--- Provided records Enclosed Below ---

#[export] Instance RunLog_eta : Eta RunLog :=
  mkEta _ (fun l => mkRunLog (rl_measurements l) (rl_diagnostics l) (rl_parameters l) (rl_environment l)).

Record TestResult := mkTestResult {
  tr_run_id : string;
  tr_case_id : string;
  tr_case_name : string;
  tr_case_version : string;
  tr_outcome : TestOutcome;
  tr_started_ns : Z;
  tr_finished_ns : Z;
  tr_started_wall_ns : Z;
  tr_finished_wall_ns : Z;
  tr_log : RunLog;
  tr_criteria : list CriterionResult;
  tr_provenance : TestRunProvenance;
  tr_summary : string;
  tr_reason : string;
  tr_error : Error;
  tr_cleanup_status : CleanupStatus;
  tr_cleanup_error : Error
}.

#[export] Instance TestResult_eta : Eta TestResult :=
  mkEta _ (fun r => mkTestResult (tr_run_id r) (tr_case_id r) (tr_case_name r) (tr_case_version r)
    (tr_outcome r) (tr_started_ns r) (tr_finished_ns r) (tr_started_wall_ns r) (tr_finished_wall_ns r)
    (tr_log r) (tr_criteria r) (tr_provenance r) (tr_summary r) (tr_reason r) (tr_error r)
    (tr_cleanup_status r) (tr_cleanup_error r)).

Definition default_error : Error := mkError Errc.Ok "".

Definition default_result : TestResult :=
  mkTestResult "" "" "" "1" Outcome.Error 0 0 0 0
    (mkRunLog [] [] [] (mkRunEnvironment "" "" "" "" EvidenceClass.Unspecified)) []
    (mkProvenance "unknown" true "unknown") "" "" default_error Cleanup.NotRun default_error.

(** ** Sealing *)

Definition empty_text (s : string) : bool := (String.length s =? 0)%nat.

Definition assign_failure_reason (fallback : string) (r : TestResult) : TestResult :=
  if negb (empty_text (tr_reason r)) then r
  else if negb (empty_text (err_message (tr_error r))) then r <| tr_reason := err_message (tr_error r) |>
  else if negb (empty_text (tr_summary r)) then r <| tr_reason := tr_summary r |>
  else r <| tr_reason := fallback |>.

Definition is_failure (o : TestOutcome) : bool := (o ==? Outcome.Failed) || (o ==? Outcome.Error).

Definition sealed_time (r : TestResult) : Z :=
  if negb (tr_finished_ns r =? 0) then tr_finished_ns r else tr_started_ns r.

Definition is_test_diagnostic (d : DiagnosticEvent) : bool := de_source d ==? DiagnosticSource.Test.

Definition seal_failure_evidence (r : TestResult) : TestResult :=
  if negb (is_failure (tr_outcome r)) then
    if empty_text (tr_reason r) then r <| tr_reason := tr_summary r |> else r
  else
    let r := assign_failure_reason (outcome_to_string (tr_outcome r)) r in
    let r := match rl_measurements (tr_log r) with
             | [] => r <| tr_log ::= λ l, l <| rl_measurements :=
                       [mkMeasurement "lifecycle_samples" "count" dzero (sealed_time r) Quality.Invalid] |> |>
             | _ => r
             end in
    let r := match tr_criteria r with
             | [] => r <| tr_criteria := [mkCriterion "evaluation completed" false "completed" (tr_reason r)] |>
             | _ => r
             end in
    if existsb is_test_diagnostic (rl_diagnostics (tr_log r)) then r
    else
      let event := mkDiagnosticEvent (sealed_time r) DiagnosticSource.Test DiagnosticSeverity.Error
                     (if tr_outcome r ==? Outcome.Failed then "TEST_FAILED" else "TEST_ERROR") (tr_reason r)
                     (en_dut_id (rl_environment (tr_log r))) (tr_run_id r) "" in
      r <| tr_log ::= λ l, l <| rl_diagnostics ::= λ ds, ds ++ [event] |> |>.

(** ** The context *)

(** What surrounds a run: its clocks, and the cancellation flag that another thread may
    have set by the time it is read; [re_reset] is the runner's store of [false]. *)
Record RunEnv (W : Type) := mkRunEnv {
  re_clock : W → Result Z * W;
  re_wall : W → Result Z * W;
  re_cancelled : W → bool * W;
  re_reset : W → W
}.
Arguments re_clock {W}.
Arguments re_wall {W}.
Arguments re_cancelled {W}.
Arguments re_reset {W}.

(** A callback sees the deadline and the run's id, and changes its part of the result and
    the world. *)
Definition Callback (W T : Type) : Type := Z → string → RunLog * W → Result T * (RunLog * W).

Definition ctx_add_measurement (m : Measurement) (l : RunLog) : RunLog :=
  l <| rl_measurements ::= λ ms, ms ++ [m] |>.

Definition ctx_add_diagnostic (run_id : string) (e : DiagnosticEvent) (l : RunLog) : RunLog :=
  let e := mkDiagnosticEvent (de_observed_monotonic_ns e) (de_source e) (de_severity e) (de_code e)
             (de_message e) (de_device_id e) (if empty_text (de_run_id e) then run_id else de_run_id e)
             (de_context e) in
  l <| rl_diagnostics ::= λ ds, ds ++ [e] |>.

Definition ctx_add_parameter (name value : string) (l : RunLog) : RunLog :=
  l <| rl_parameters ::= λ ps, ps ++ [mkParameter name value] |>.

Definition ctx_set_environment (e : TestRunEnvironment) (l : RunLog) : RunLog := l <| rl_environment := e |>.

Record TestCaseDefinition (W : Type) := mkTestCase {
  tc_id : string;
  tc_name : string;
  tc_version : string;
  tc_timeout : Z;
  tc_prepare : option (Callback W ());
  tc_execute : option (Callback W ());
  tc_evaluate : option (Callback W TestEvaluation);
  tc_cleanup : option (Callback W ())
}.
Arguments mkTestCase {W}.
Arguments tc_id {W}.
Arguments tc_name {W}.
Arguments tc_version {W}.
Arguments tc_timeout {W}.
Arguments tc_prepare {W}.
Arguments tc_execute {W}.
Arguments tc_evaluate {W}.
Arguments tc_cleanup {W}.

(** The runner; [tn_stages] are the stages stored so far, the last one is [stage()]. *)
Record TestRunner := mkTestRunner { tn_running : bool; tn_stages : list TestRunStage }.

#[export] Instance TestRunner_eta : Eta TestRunner :=
  mkEta _ (fun r => mkTestRunner (tn_running r) (tn_stages r)).

Definition runner_new : TestRunner := mkTestRunner false [RunStage.Idle].
Definition store_stage (s : TestRunStage) (n : TestRunner) : TestRunner :=
  n <| tn_stages ::= λ l, l ++ [s] |>.
Definition runner_stage (n : TestRunner) : TestRunStage := default RunStage.Idle (last (tn_stages n)).

(** [request_cancel]: the flag after it. *)
Definition request_cancel (n : TestRunner) (flag : bool) : bool := if tn_running n then true else flag.

Section Runner.
Context {W : Type} (env : RunEnv W).
Implicit Type w : W.

Definition deadline_expired (deadline : Z) w : Result bool * W :=
  match re_clock env w with
  | (Ok now, w) => (Ok (deadline <=? now), w)
  | (Err e, w) => (Err e, w)
  end.

Definition should_stop (deadline : Z) w : Result bool * W :=
  match re_cancelled env w with
  | (true, w) => (Ok true, w)
  | (false, w) => deadline_expired deadline w
  end.

Definition validate (run_id : string) (c : TestCaseDefinition W)
    : Result (Callback W () * Callback W () * Callback W TestEvaluation * Callback W ()) :=
  if empty_text run_id || empty_text (tc_id c) || empty_text (tc_name c) then
    fail_with Errc.InvalidArgument "run id, case id and case name must be non-empty"
  else if tc_timeout c <=? 0 then fail_with Errc.InvalidArgument "test timeout must be positive"
  else match tc_prepare c, tc_execute c, tc_evaluate c, tc_cleanup c with
  | Some p, Some x, Some v, Some q => Ok (p, x, v, q)
  | _, _, _, _ => fail_with Errc.InvalidArgument "all test lifecycle callbacks are required"
  end.

Definition aborted_error : Error := mkError Errc.Rejected "test run cancelled".
Definition timeout_error : Error := mkError Errc.Timeout "test run deadline expired".

Definition set_step_error (e : Error) (summary : string) (r : TestResult) : TestResult :=
  assign_failure_reason summary (r <| tr_outcome := Outcome.Error |> <| tr_error := e |> <| tr_summary := summary |>).

Definition abort_result (r : TestResult) : TestResult :=
  r <| tr_outcome := Outcome.Aborted |> <| tr_error := aborted_error |>
    <| tr_summary := err_message aborted_error |> <| tr_reason := err_message aborted_error |>.

(** The check between two steps: whether the run goes on; the flag is read again to tell
    a cancellation from a timeout. *)
Definition check_stop (deadline : Z) (after : string) (r : TestResult) w : bool * TestResult * W :=
  match should_stop deadline w with
  | (Err e, w) => (false, set_step_error e "failed to check test deadline" r, w)
  | (Ok false, w) => (true, r, w)
  | (Ok true, w) =>
      match re_cancelled env w with
      | (true, w) => (false, abort_result r, w)
      | (false, w) => (false, set_step_error timeout_error after r, w)
      end
  end.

--- End of Enclosed Provided records ---

— Exercise description —
Would you please copy each line of the listing that contains the word "fallback"?

— Worked solution —
Definition assign_failure_reason (fallback : string) (r : TestResult) : TestResult :=
  else r <| tr_reason := fallback |>.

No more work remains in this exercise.